Task prompt >>
In the listing below, count the lines containing the string "value" and state only the number.

Supplied entries >>
┄┄┄┄┄┄┄┄┄┄

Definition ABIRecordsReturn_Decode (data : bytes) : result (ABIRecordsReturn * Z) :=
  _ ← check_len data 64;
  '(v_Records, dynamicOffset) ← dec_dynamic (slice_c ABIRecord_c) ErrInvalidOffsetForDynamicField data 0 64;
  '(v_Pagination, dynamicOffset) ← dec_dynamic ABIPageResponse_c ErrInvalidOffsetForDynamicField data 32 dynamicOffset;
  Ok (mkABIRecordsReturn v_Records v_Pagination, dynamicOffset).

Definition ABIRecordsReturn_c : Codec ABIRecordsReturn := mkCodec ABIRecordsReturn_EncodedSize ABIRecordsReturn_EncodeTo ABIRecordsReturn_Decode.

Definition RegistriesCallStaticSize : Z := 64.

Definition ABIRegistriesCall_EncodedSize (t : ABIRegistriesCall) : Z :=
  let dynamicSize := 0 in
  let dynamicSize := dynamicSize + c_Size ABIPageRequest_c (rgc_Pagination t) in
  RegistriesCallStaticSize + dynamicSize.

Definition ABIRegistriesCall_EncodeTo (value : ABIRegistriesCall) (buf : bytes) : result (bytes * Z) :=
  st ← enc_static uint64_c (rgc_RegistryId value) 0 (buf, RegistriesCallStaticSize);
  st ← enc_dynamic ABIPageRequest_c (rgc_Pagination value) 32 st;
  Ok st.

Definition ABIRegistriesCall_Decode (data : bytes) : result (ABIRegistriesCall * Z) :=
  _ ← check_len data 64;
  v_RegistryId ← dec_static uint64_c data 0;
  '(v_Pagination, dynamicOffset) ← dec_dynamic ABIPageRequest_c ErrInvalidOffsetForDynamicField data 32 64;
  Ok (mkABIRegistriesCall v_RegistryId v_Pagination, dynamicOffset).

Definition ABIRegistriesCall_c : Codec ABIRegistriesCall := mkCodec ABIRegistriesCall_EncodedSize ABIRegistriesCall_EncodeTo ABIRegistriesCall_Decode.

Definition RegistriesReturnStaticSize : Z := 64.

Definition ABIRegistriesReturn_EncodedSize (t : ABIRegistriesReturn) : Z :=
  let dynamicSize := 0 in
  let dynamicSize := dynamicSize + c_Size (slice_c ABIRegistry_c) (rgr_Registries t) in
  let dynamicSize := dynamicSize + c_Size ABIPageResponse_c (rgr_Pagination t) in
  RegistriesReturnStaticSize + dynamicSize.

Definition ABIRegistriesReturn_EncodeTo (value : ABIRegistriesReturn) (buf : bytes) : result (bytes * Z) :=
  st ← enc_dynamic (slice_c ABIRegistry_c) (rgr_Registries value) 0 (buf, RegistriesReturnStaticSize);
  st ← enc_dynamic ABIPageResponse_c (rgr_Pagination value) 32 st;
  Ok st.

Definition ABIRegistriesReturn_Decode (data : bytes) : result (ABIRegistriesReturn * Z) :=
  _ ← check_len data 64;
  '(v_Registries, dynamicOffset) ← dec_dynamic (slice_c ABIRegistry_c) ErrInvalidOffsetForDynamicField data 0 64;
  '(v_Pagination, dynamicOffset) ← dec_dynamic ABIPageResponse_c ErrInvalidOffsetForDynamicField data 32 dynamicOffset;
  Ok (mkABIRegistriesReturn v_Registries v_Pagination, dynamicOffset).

┄┄┄┄┄┄┄┄┄┄

Exercise output >>
6